Thursday, October 06, 2005

Byte Array Indexers and Properties

I ran into a neat problem this afternoon while trying to use a byte array indexer to set an array cell to a particular value via a business entity property.  I say it was a “neat problem” because things didn’t work like I’d expected, but I was able to quickly figure out what the issue was.  It would have been a “#@%">“#@%*&!!! problem” if the lightbulb wouldn’t have turned on quickly.

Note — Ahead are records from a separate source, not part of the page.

(** X2: the two ends of the scale.  With at least [period + 1] prices, if
    none of the trailing [period] differences is negative, [calculate_rsi]
    returns 100.0 exactly; if none is positive and one is negative, it
    returns 0. *)
Theorem calculate_rsi_extremes (prices : list Q) (period : positive) :
  (Pos.to_nat period + 1 <= length prices)%nat ->
  let trailing := slice_last (Pos.to_nat period) (np_diff prices) in
  (Forall (fun d => 0 <= d) trailing ->
     calculate_rsi prices period = Return 100.0) /\
  (Forall (fun d => d <= 0) trailing -> Exists (fun d => d < 0) trailing ->
     exists v, calculate_rsi prices period = Return v /\ v == 0).
Proof.
  intros Hlen trailing. unfold calculate_rsi.
  apply Nat.ltb_ge in Hlen. rewrite Hlen.
  rewrite !slice_last_map. fold trailing. split.
  - intros Hup.
    assert (Hz : Qeq_bool (np_mean (map (fun d => if Qltb d 0 then - d else 0) trailing)) 0
                 = true).
    { apply Qeq_bool_iff, np_mean_zeros, Forall_map.
      eapply Forall_impl; [exact Hup|]. intros d Hd. cbv beta in Hd. simpl.
      destruct (Qltb d 0) eqn:E; [apply Qltb_lt in E; lra | reflexivity]. }
    rewrite Hz. reflexivity.
  - intros Hdown Hfall.
    assert (Hg : np_mean (map (fun d => if Qgtb d 0 then d else 0) trailing) == 0).
    { apply np_mean_zeros, Forall_map.
      eapply Forall_impl; [exact Hdown|]. intros d Hd. cbv beta in Hd. simpl.
      destruct (Qgtb d 0) eqn:E; [apply Qgtb_gt in E; lra | reflexivity]. }
    assert (Hl : 0 < np_mean (map (fun d => if Qltb d 0 then - d else 0) trailing)).
    { apply np_mean_pos; [apply losses_nonneg|].
      apply Exists_exists in Hfall as [d [Hin Hd]].
      apply Exists_exists. exists (- d). split; [|lra].
      apply list_elem_of_In, in_map_iff. exists d.
      split; [|apply list_elem_of_In, Hin].
      apply Qltb_lt in Hd. rewrite Hd. reflexivity. }
    destruct (Qeq_bool _ 0) eqn:Hz.
    { apply Qeq_bool_iff in Hz. lra. }
    eexists. split; [reflexivity|].
    exact_arith. rewrite Hg. unfold Qdiv. rewrite Qmult_0_l.
    reflexivity.
Qed.

Lemma calculate_rsi_extremes_witness :
  calculate_rsi (rising_high 16) 14 = Return 100.0 /\
  (exists v, calculate_rsi (rev (rising_high 16)) 14 = Return v /\ v == 0).
Proof.
  split.
  - apply (proj1 (calculate_rsi_extremes (rising_high 16) 14 ltac:(vm_compute; lia))).
    vm_compute. repeat (constructor; [discriminate|]). constructor.
  - apply (proj2 (calculate_rsi_extremes (rev (rising_high 16)) 14
                    ltac:(vm_compute; lia))).
    + vm_compute. repeat (constructor; [discriminate|]). constructor.
    + vm_compute. constructor. reflexivity.
Defined.

(** ** Moving averages *)

Definition between (lo hi x : Q) : Prop := lo <= x /\ x <= hi.




Lemma Qsum_between (lo hi : Q) (l : list Q) :
  Forall (between lo hi) l ->
  Qlen l * lo <= Qsum l /\ Qsum l <= Qlen l * hi.
Proof.
  induction 1 as [|x l [Hx1 Hx2] Hl [IH1 IH2]].
  - change (Qlen (@nil Q)) with 0. simpl Qsum. split; lra.
  - assert (E : Qlen (x :: l) == Qlen l + 1).
    { unfold Qlen. simpl length. rewrite Nat2Z.inj_succ, <- Z.add_1_r.
      rewrite inject_Z_plus. reflexivity. }
    simpl Qsum. rewrite nadd_correct, E. split; lra.
Qed.

Lemma np_mean_between (lo hi : Q) (l : list Q) :
  l <> [] -> Forall (between lo hi) l -> between lo hi (np_mean l).
Proof.
  intros Hne Hl. destruct (Qsum_between lo hi l Hl) as [H1 H2].
  assert (Hlen : 0 < Qlen l).
  { destruct l as [|x l]; [congruence|]. unfold Qlen, Qlt. simpl. lia. }
  unfold np_mean, between. rewrite ndiv_correct. split.
  - apply Qle_shift_div_l; [exact Hlen | lra].
  - apply Qle_shift_div_r; [exact Hlen | lra].
Qed.

Lemma last_between (lo hi : Q) (l : list Q) (x : Q) :
  Forall (between lo hi) l -> last l = Some x -> between lo hi x.
Proof.
  intros Hl Hlast. apply last_Some in Hlast as [l' ->].
  apply Forall_app in Hl as [_ Hx]. apply Forall_inv in Hx. exact Hx.
Qed.

Lemma slice_last_nonempty {A : Type} (k : nat) (l : list A) :
  (0 < k)%nat -> l <> [] -> slice_last k l <> [].
Proof.
  intros Hk Hne Hs. apply (f_equal length) in Hs.
  rewrite length_slice_last in Hs by exact Hk.
  destruct l; [congruence | simpl in Hs; lia].
Qed.

Lemma sma_between (lo hi : Q) (prices : list Q) (period : positive) :
  prices <> [] -> Forall (between lo hi) prices ->
  exists v, V2.calculate_sma prices period = Return v /\ between lo hi v.
Proof.
  intros Hne Hl. unfold V2.calculate_sma.
  destruct (length prices <? Pos.to_nat period)%nat.
  - assert (Hpos : (0 < length prices)%nat) by (destruct prices; [congruence | simpl; lia]).
    destruct (index_last_returns prices Hpos) as [x [Hlast Hx]].
    apply Nat.ltb_lt in Hpos. rewrite Hpos, Hx.
    exists x. split; [reflexivity | eapply last_between; eassumption].
  - eexists. split; [reflexivity|].
    apply np_mean_between; [apply slice_last_nonempty; [lia | exact Hne]|].
    apply Forall_slice_last, Hl.
Qed.











(** ** The range of ADX *)

Lemma dx_between (pdi mdi : list Q) :
  Forall nonneg pdi -> Forall nonneg mdi ->
  Forall (between 0 100)
    (zip_with ndiv (np_scale 100 (np_abs (zip_with nsub pdi mdi)))
       (guard_positive (zip_with nadd pdi mdi))).
Proof.
  intros Hp. revert mdi.
  induction Hp as [|a pdi Ha Hp IH]; intros mdi Hm; [constructor|].
  destruct Hm as [|b mdi Hb Hm]; [constructor|].
  simpl. constructor; [|apply IH, Hm].
  unfold nonneg, between in *. exact_arith_all.
  destruct (Qgtb (a ⊕ b) 0) eqn:E.
  - apply Qgtb_gt in E. rewrite nadd_correct in E. exact_arith_all.
    assert (Habs : Qabs (a - b) <= a + b) by (apply Qabs_Qle_condition; split; lra).
    pose proof (Qabs_nonneg (a - b)) as Habs0.
    split.
    + apply Qdiv_nonneg; lra.
    + apply Qle_shift_div_r; [exact E | lra].
  - apply Qgtb_le in E. rewrite nadd_correct in E.
    assert (Hab : a - b == 0) by lra.
    rewrite Hab. change (Qabs 0) with 0.
    unfold Qdiv. rewrite Qmult_0_r, Qmult_0_l. split; lra.
Qed.
(** * scjail-crawler-service: a shallow embedding of the extraction,
    incremental filtering and transactional serialization pipeline.

    Rust strings are modelled as [string] (ASCII characters); the text
    helpers below work on [list ascii] and convert at the boundary.
    Rust's [char::is_whitespace] is modelled on its ASCII part
    (space, \t, \n, \x0B, \x0C, \r). *)

From Stdlib Require Import String Ascii ZArith NArith List Lia Sorted.
From stdpp Require Import base list gmap sets strings sorting.

Import ListNotations.
Open Scope list_scope.

(* ------------------------------------------------------------------ *)
(** ** Text helpers (Rust [str] methods used by the crate) *)

Module Text.

Definition chars (s : string) : list ascii := list_ascii_of_string s.
Definition of_chars (l : list ascii) : string := string_of_list_ascii l.

(** [char::is_whitespace] restricted to ASCII. *)
Definition is_whitespace (c : ascii) : bool :=
  let n := nat_of_ascii c in
  ((9 <=? n) && (n <=? 13))%nat || (n =? 32)%nat.

Fixpoint drop_ws (l : list ascii) : list ascii :=
  match l with
  | [] => []
  | c :: rest => if is_whitespace c then drop_ws rest else l
  end.

(** [str::trim]: strip leading and trailing whitespace. *)
Definition trim_chars (l : list ascii) : list ascii :=
  List.rev (drop_ws (List.rev (drop_ws l))).

Definition trim (s : string) : string := of_chars (trim_chars (chars s)).
Definition __init__ (mu sigma delta cluster : value) : method unit :=
  setattr "dim" (VInt (-1));;
  a ← lift (np_asarray ragged mu);
  setattr "mu" (VNdarray a);;
  b ← lift (np_asarray ragged sigma);
  setattr "sigma" (VNdarray b);;
  setattr "delta" delta;;
  setattr "cluster" cluster;;
  _validate_init.

(** [Core(mu, sigma, delta, cluster)], an omitted argument taking
    its default. *)
Definition new (mu sigma delta cluster : option value) : result obj :=
  construct (__init__ (default (VList [VInt 0]) mu)
                      (default (VList [VInt 1]) sigma)
                      (default (VInt 1) delta)
                      (default VNone cluster)).

Definition pdf (data : value) : method value :=
  data ← lift (_utils.format_array data);
  _validate_init;;
  mu ← attr "mu";
  sigma ← attr "sigma";
  lift (mvn_pdf data mu sigma).
End Core.

End Core.

(** ** [_core.py]: class [CoreCluster] *)

Module CoreCluster.

Definition msg_cores : string :=
  "Invalid argument provided for cores. Must be a list of Cores".
Definition msg_parents : string :=
  "Invalid argument provided for parents. Must be a list of CoreClusters".
Definition msg_children : string :=
  "Invalid argument provided for children. Must be a list of CoreClusters".

Definition attr : string → method value := getattr cls_CoreCluster.

(** [set([type(item) for item in v])] *)
Definition types_of (v : value) : method (gset pyclass) :=
  elements ← lift (iter v);
  mret (list_to_set (type_of <$> elements)).

(** [len(types) != 1 or c not in types] *)
Definition not_only (c : pyclass) (types : gset pyclass) : bool :=
  bool_decide (size types ≠ 1%nat) || bool_decide (c ∉ types).

Definition _validate_init : method unit :=
  cores ← attr "cores";
  if np_isscalar cores then raise (ValueError msg_cores) else
  cores ← attr "cores";
  core_types ← types_of cores;
  if not_only cls_Core core_types then raise (ValueError msg_cores) else
  parents ← attr "parents";
  if np_isscalar parents then raise (ValueError msg_parents) else
  parents ← attr "parents";
  parent_types ← types_of parents;
  if not_only cls_CoreCluster parent_types then raise (ValueError msg_parents) else
  children ← attr "children";
  if np_isscalar children then raise (ValueError msg_children) else
  children ← attr "children";
  children_types ← types_of children;
  if not_only cls_CoreCluster children_types then raise (ValueError msg_children) else
  mret tt.

(** The instance as [__init__] leaves it when validation starts: the
    second array is stored under [parent]. *)
Definition assigned (a p c : ndarray) : obj :=
  <["children" := VNdarray c]> (<["parent" := VNdarray p]> (<["cores" := VNdarray a]> ∅)).

Section CoreCluster.
Variable ragged : list value → result (list nat * list value).

Definition __init__ (cores parents children : value) : method unit :=
  a ← lift (np_asarray ragged cores);
  setattr "cores" (VNdarray a);;
  b ← lift (np_asarray ragged parents);
  setattr "parent" (VNdarray b);;
  c ← lift (np_asarray ragged children);
  setattr "children" (VNdarray c);;
  _validate_init.

(** [CoreCluster(cores, parents, children)], an omitted argument
    taking its default, the empty list. *)
Definition new (cores parents children : option value) : result obj :=
  construct (__init__ (default (VList []) cores)
                      (default (VList []) parents)
                      (default (VList []) children)).
End CoreCluster.

End CoreCluster.

(** * Properties *)

Example isinstance_bool_int :
  isinstance (VBool true) (VTuple [VType cls_str; VType cls_int]) = Ok true.
Proof. reflexivity. Qed.

Example isinstance_None_entry :
  isinstance VNone (VTuple [VNone; VType cls_CoreCluster]) = Raise (TypeError isinstance_msg).
Proof. reflexivity. Qed.

Example asarray_vector ragged :
  np_asarray ragged (VList [VInt 0; VInt 0])
  = Ok (mk_ndarray (DNative np_int) [2%nat]
          [VGeneric np_int (VInt 0); VGeneric np_int (VInt 0)]).
Proof. reflexivity. Qed.
Inductive Outcome (A : Type) : Type :=
| Returned (a : A)
| Thrown (e : Error).
Arguments Returned {A} a.
Arguments Thrown {A} e.

Definition bind {A B} (c : Outcome A) (k : A -> Outcome B) : Outcome B :=
  match c with
  | Returned a => k a
  | Thrown e => Thrown e
  end.

Notation "'await' x <- c ; k" := (bind c (fun x => k))
  (at level 10, x name, c at level 100, k at level 200).

(** The statements of a [try] block that set state, run one after the other:
    a statement that throws ends the block, and the state is the one the
    statements before it have reached. *)
Fixpoint run {S} (statements : list (S -> Outcome S)) (st : S)
  : S * option Error :=
  match statements with
  | [] => (st, None)
  | statement :: rest =>
      match statement st with
      | Returned st' => run rest st'
      | Thrown e => (st, Some e)
      end
  end.

(** ** lib/types.ts *)

Module ExperienceEntry.
Record t := {
  job_title : string;
  company : string;
  location : option string;
  start_date : string;
  end_date : option string;
  responsibilities : list string;
}.
End ExperienceEntry.

Module EducationEntry.
Record t := {
  degree : string;
  institution : string;
  location : option string;
  graduation_date : string;
  gpa : option string;
  relevant_coursework : option (list string);
}.
End EducationEntry.

Module ProjectEntry.
(** [title] and [technologies] are guarded by the code that reads them
    ([p.title || ""], [proj.technologies || []]). *)
Record t := {
  title : option string;
  description : string;
  technologies : option (list string);
  link : option string;
}.

Definition with_link (l : option string) (p : t) : t :=
  {| title := title p; description := description p;
     technologies := technologies p; link := l |}.
End ProjectEntry.

Module ResumeData.
(** The collections are options: the interface declares them as arrays,
    the code that receives a resume from the backend or from a sample
    payload guards them against null and undefined.  An entry of
    [projects] may be null ([if (!p) return p]). *)
Record t := {
  full_name : string;
  phone : string;
  email : string;
  linkedin : option string;
  location : option string;
  target_role : string;
  summary : option string;
  skills : option (list string);
  experience : option (list ExperienceEntry.t);
  education : option (list EducationEntry.t);
  projects : option (list (option ProjectEntry.t));
  certifications : option (list string);
}.
(** ** The walk over a directory

    [getCodeFiles] of the analyze command lists a directory with
    [fs.readdir(dir, { withFileTypes: true })] and descends into its
    subdirectories.  A directory entry is a file, a directory with its
    own entries, or something else (a symbolic link, a socket, a device:
    neither [isFile()] nor [isDirectory()]).  The joining of paths and the
    extension of a name are those of [node:path], kept abstract. *)

Module Walk.

Import Js.

#[warnings="-register-all"]
Inductive Dirent : Type :=
| File (name : string)
(** [listable]: [fs.readdir] of the directory succeeds *)
| Directory (name : string) (listable : bool) (entries : list Dirent)
| Other (name : string).

Definition codeExtensions : list string :=
  [".ts"; ".js"; ".tsx"; ".jsx"; ".py"; ".java"; ".cpp"; ".c"; ".cs"; ".go";
   ".rs"; ".php"; ".rb"].

(** [Array.prototype.includes] on an array of strings. *)
Definition includes (l : list string) (s : string) : bool :=
  existsb (String.eqb s) l.

(** [!entry.name.startsWith('.') && entry.name !== 'node_modules'] *)
Definition descends (name : string) : bool :=
  negb (String.prefix "." name) && negb (String.eqb name "node_modules").

Section Paths.

(** [path.join] and [path.extname] *)
Variable join : string -> string -> string.
Variable extname : string -> string.

(** Body of the loop of [walkDir] for one entry; [files] is the array
    that the walk fills. *)
Fixpoint walkEntry (currentDir : string) (entry : Dirent)
  (files : list string) : completion (list string) :=
  match entry with
  | Directory name listable entries =>
      if descends name then
        if listable then
          (fix walkEntries (entries : list Dirent) (files : list string)
             : completion (list string) :=
             match entries with
             | [] => Normal files
             | e :: rest =>
                 let* files' := walkEntry (join currentDir name) e files in
                 walkEntries rest files'
             end) entries files
        else Throw (Error "EACCES")
      else Normal files
  | File name =>
      Normal (if includes codeExtensions (extname name)
              then files ++ [join currentDir name] else files)
  | Other _ => Normal files
  end.
(** * Wallet3/public_configs: the RPC catalog refresh scripts

    A shallow embedding of [src/update.ts] (fetch, extract, filter, probe,
    publish) and of its sibling script [src/unnamed/part_000] (the same
    pipeline without the probing stage), with the properties of the
    synchronisation-and-validation pipeline stated over it.

    Conventions of the embedding.
    - A JavaScript string is a [string]; one [ascii] stands for one code
      unit below 256.
    - A JavaScript value is a [JsValue]: plain data only (no functions,
      accessors or proxies), whose property names are ordinary names
      ([__proto__], the accessor of [Object.prototype], is not one).
    - A computation that can throw returns an [option]; [None] is the
      exception, which [main]'s outer handler turns into exit status 1.
    - A loop that need not terminate carries fuel and returns [None] when
      it runs out.
    - A JavaScript object used as a map is its list of own properties in
      the order of their creation; [Object.entries] and [JSON.stringify]
      list them as the language does, the array indices first and in
      ascending order ([EnumerableOwnProperties]).
    - A number is an integral double that the model holds exactly, [NaN]
      or an infinity; where a computation leaves these numbers the model
      says so by returning [None].
    - [fs.writeFileSync] replaces the file or throws with the file left as
      it was; which of the two is given by the [Disk] the run is on.  The
      properties of the pipeline are stated for [main], the run on a disk
      that takes both writes; [main_on] is the run on any disk. *)

From Stdlib Require Import ZArith String Ascii List Bool Lia Sorted.
From stdpp Require Import base option list strings.
Import ListNotations.

#[local] Set Warnings "-register-all".
Local Open Scope string_scope.
Local Open Scope list_scope.

(** ** JavaScript values and the built-ins the scripts use *)

Module JS.

(** Numbers: [Int z] is an integral double, exact while [|z| <= 2^53].
    Non-integral numbers are not represented. *)
Inductive number :=
| NaN
| Infinity (negative : bool)
| Int (z : Z).

Inductive JsValue :=
| JUndefined
| JNull
| JBoolean (b : bool)
| JNumber (n : number)
| JString (s : string)
| JArray (elements : list JsValue)
| JObject (properties : list (string * JsValue)).

(** [ToBoolean]: what [if (v)], [!v], [v && _] and [v || _] test. *)
Definition ToBoolean (v : JsValue) : bool :=
  match v with
  | JUndefined | JNull => false
  | JBoolean b => b
  | JNumber NaN => false
  | JNumber (Infinity _) => true
  | JNumber (Int z) => negb (z =? 0)%Z
  | JString s => negb (s =? "")
  | JArray _ | JObject _ => true
  end.

(** Own property lookup in a property list. *)
Fixpoint lookup_property {A} (key : string) (properties : list (string * A)) : option A :=
  match properties with
  | [] => None
  | (k, v) :: rest => if k =? key then Some v else lookup_property key rest
  end.

(** [v.key] for a key that is neither an array index, nor [length], nor a
    name defined on a built-in prototype ([rpcs], [url], [tracking],
    [result]): a [TypeError] on [null] and [undefined], the own property
    of an object, [undefined] everywhere else. *)
Definition Get (v : JsValue) (key : string) : option JsValue :=
  match v with
  | JUndefined | JNull => None
  | JObject properties => Some (default JUndefined (lookup_property key properties))
  | _ => Some JUndefined
  end.

(** [typeof v === "object" && v !== null && key in v], same keys as [Get]. *)
Definition object_with (key : string) (v : JsValue) : bool :=
  match v with
  | JObject properties => bool_decide (is_Some (lookup_property key properties))
  | _ => false
  end.

(** [v === s] for a string literal [s]. *)
Definition strict_equals_string (v : JsValue) (s : string) : bool :=
  match v with
  | JString s' => s' =? s
  | _ => false
  end.

(** [String.prototype.startsWith]. *)
Definition startsWith (s search : string) : bool := String.prefix search s.

(** The decimal numeral of a natural number, most significant digit
    first; [S (log2 n)] digits are enough. *)
Definition digit_char (d : N) : ascii := ascii_of_N (48 + d).

Fixpoint digits_of (fuel : nat) (n : N) (acc : list ascii) : list ascii :=
  match fuel with
  | 0 => acc
  | S fuel' =>
      let acc' := digit_char (n mod 10) :: acc in
      if (n <? 10)%N then acc' else digits_of fuel' (n / 10) acc'
  end.

Definition decimal (n : N) : string :=
  string_of_list_ascii (digits_of (S (N.to_nat (N.log2 n))) n []).

(** [ToString] of an array index. *)
Definition index_to_string (i : nat) : string := decimal (N.of_nat i).

Fixpoint indexed {A} (i : nat) (l : list A) : list (string * A) :=
  match l with
  | [] => []
  | x :: rest => (index_to_string i, x) :: indexed (S i) rest
  end.

Fixpoint characters (s : string) : list JsValue :=
  match s with
  | EmptyString => []
  | String c rest => JString (String c EmptyString) :: characters rest
  end.

(** [o[key] = v] on an object created by [{}]: the property is replaced
    in place or appended. *)
Fixpoint set_property {A} (o : list (string * A)) (key : string) (v : A)
  : list (string * A) :=
  match o with
  | [] => [(key, v)]
  | (k, v') :: rest =>
      if k =? key then (k, v) :: rest else (k, v') :: set_property rest key v
  end.

(** *** Regular expressions

    The fragment of ECMAScript patterns the scripts use, matched the way
    the language defines it: a backtracking matcher in continuation
    style over the text that is left, with the character before the
    current position kept for [^]. *)

Definition is_line_terminator (c : ascii) : bool :=
  match nat_of_ascii c with
  | 10 | 13 => true
  | _ => false
  end.

(** [\s] *)
Definition is_white_space (c : ascii) : bool :=
  match nat_of_ascii c with
  | 9 | 10 | 11 | 12 | 13 | 32 | 160 => true
  | _ => false
  end.

Inductive regex :=
| Empty
| Class (p : ascii -> bool)
| Cat (r1 r2 : regex)
| Star (greedy : bool) (r : regex)
| Optional (r : regex)
| LineStart
| LineEnd.

Definition Char (c : ascii) : regex := Class (Ascii.eqb c).
(** [.] *)
Definition Dot : regex := Class (fun c => negb (is_line_terminator c)).
Definition Space : regex := Class is_white_space.
Definition Plus (r : regex) : regex := Cat r (Star true r).

Fixpoint Literal (s : string) : regex :=
  match s with
  | EmptyString => Empty
  | String c rest => Cat (Char c) (Literal rest)
  end.

Fixpoint Sequence (rs : list regex) : regex :=
  match rs with
  | [] => Empty
  | r :: rest => Cat r (Sequence rest)
  end.

(** [^] and [$] under the [m] flag. *)
Definition at_line_start (prev : option ascii) : bool :=
  match prev with
  | None => true
  | Some c => is_line_terminator c
  end.

Definition at_line_end (s : list ascii) : bool :=
  match s with
  | [] => true
  | c :: _ => is_line_terminator c
  end.

(** A matcher takes the character before the current position, the text
    left and a continuation; the first alternative whose continuation
    succeeds wins. *)
Definition matcher (R : Type) : Type :=
  option ascii -> list ascii -> (option ascii -> list ascii -> option R) -> option R.

(** [m*] and [m*?], then [k]: a greedy quantifier tries one more iteration
    first, a lazy one tries [k] first.  An iteration that consumes nothing
    is rejected, so [length s] iterations are all a quantifier can make:
    that is the fuel. *)
Fixpoint iterate {R} (m : matcher R) (greedy : bool)
    (k : option ascii -> list ascii -> option R)
    (fuel : nat) (prev : option ascii) (s : list ascii) : option R :=
  match fuel with
  | 0 => k prev s
  | S fuel' =>
      let again (_ : unit) :=
        m prev s (fun prev' s' =>
          if (List.length s' <? List.length s)%nat
          then iterate m greedy k fuel' prev' s' else None) in
      if greedy then
        match again tt with
        | Some x => Some x
        | None => k prev s
        end
      else
        match k prev s with
        | Some x => Some x
        | None => again tt
        end
  end.

(** [rmatch r prev s k]: match [r] at the head of [s], then hand the
    position reached to the continuation [k]. *)
Fixpoint rmatch {R} (r : regex) : matcher R :=
  fun prev s k =>
  match r with
  | Empty => k prev s
  | Class p =>
      match s with
      | c :: s' => if p c then k (Some c) s' else None
      | [] => None
      end
  | Cat r1 r2 => rmatch r1 prev s (fun prev' s' => rmatch r2 prev' s' k)
  | Star greedy r1 => iterate (rmatch r1) greedy k (List.length s) prev s
  | Optional r1 =>
      match rmatch r1 prev s (fun prev' s' =>
              if (List.length s' <? List.length s)%nat then k prev' s' else None) with
      | Some x => Some x
      | None => k prev s
      end
  | LineStart => if at_line_start prev then k prev s else None
  | LineEnd => if at_line_end s then k prev s else None
  end.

My biz entity has a byte array for storing photos, with a few checks on the setter to ensure we’re not trying to store too large an image:

private byte[] _photo = null;
public byte[] Photo        
   get { return _photo; }            
      if (value != null)                
         if (value.Length > NS_MAX_IMAGE_SIZE)                    
            throw new ArgumentOutOfRangeException("value", value, "Image size too large");                    
      }                //Clone array, not assign since Arrays are reference types                
      _photo = (byte[])value.Clone();                
      _isModified = true;            

The “neat problem” popped up as I was writing a test to check the Equals() method when one of the two entities being compared had its Photo property as null.  I create one BE with Photo as null, then set the other to a non-null by storing in a single byte:

right.Photo[0] = 0xF;

Well, that got me a NullException error, so I stepped through trying to figure out why the null checks in the property’s setter weren’t behaving as I expected.  Stepping into the assignment above ( right.Photo[0] = 0xF; ) jumped me into the Property’s getter, not the setter.

‘Tis a puzzlement, to quote King Mongkut.

Wait.  Slap forehead.  I’m using an indexer to set a cell of the byte array.  That means the statement needs to work on the actual byte array, so of course the getter is used to return the array before the value’s set.  Duh.

Now I’m creating a new byte array with the appropriate value and using the property’s setter.  Works much better and it was a “neat” problem to work through.  (Quickly, thankfully!)

Now Playing: Guster — Lost and Gone Forever.  Maybe even better than Keep it Together, an album which I love.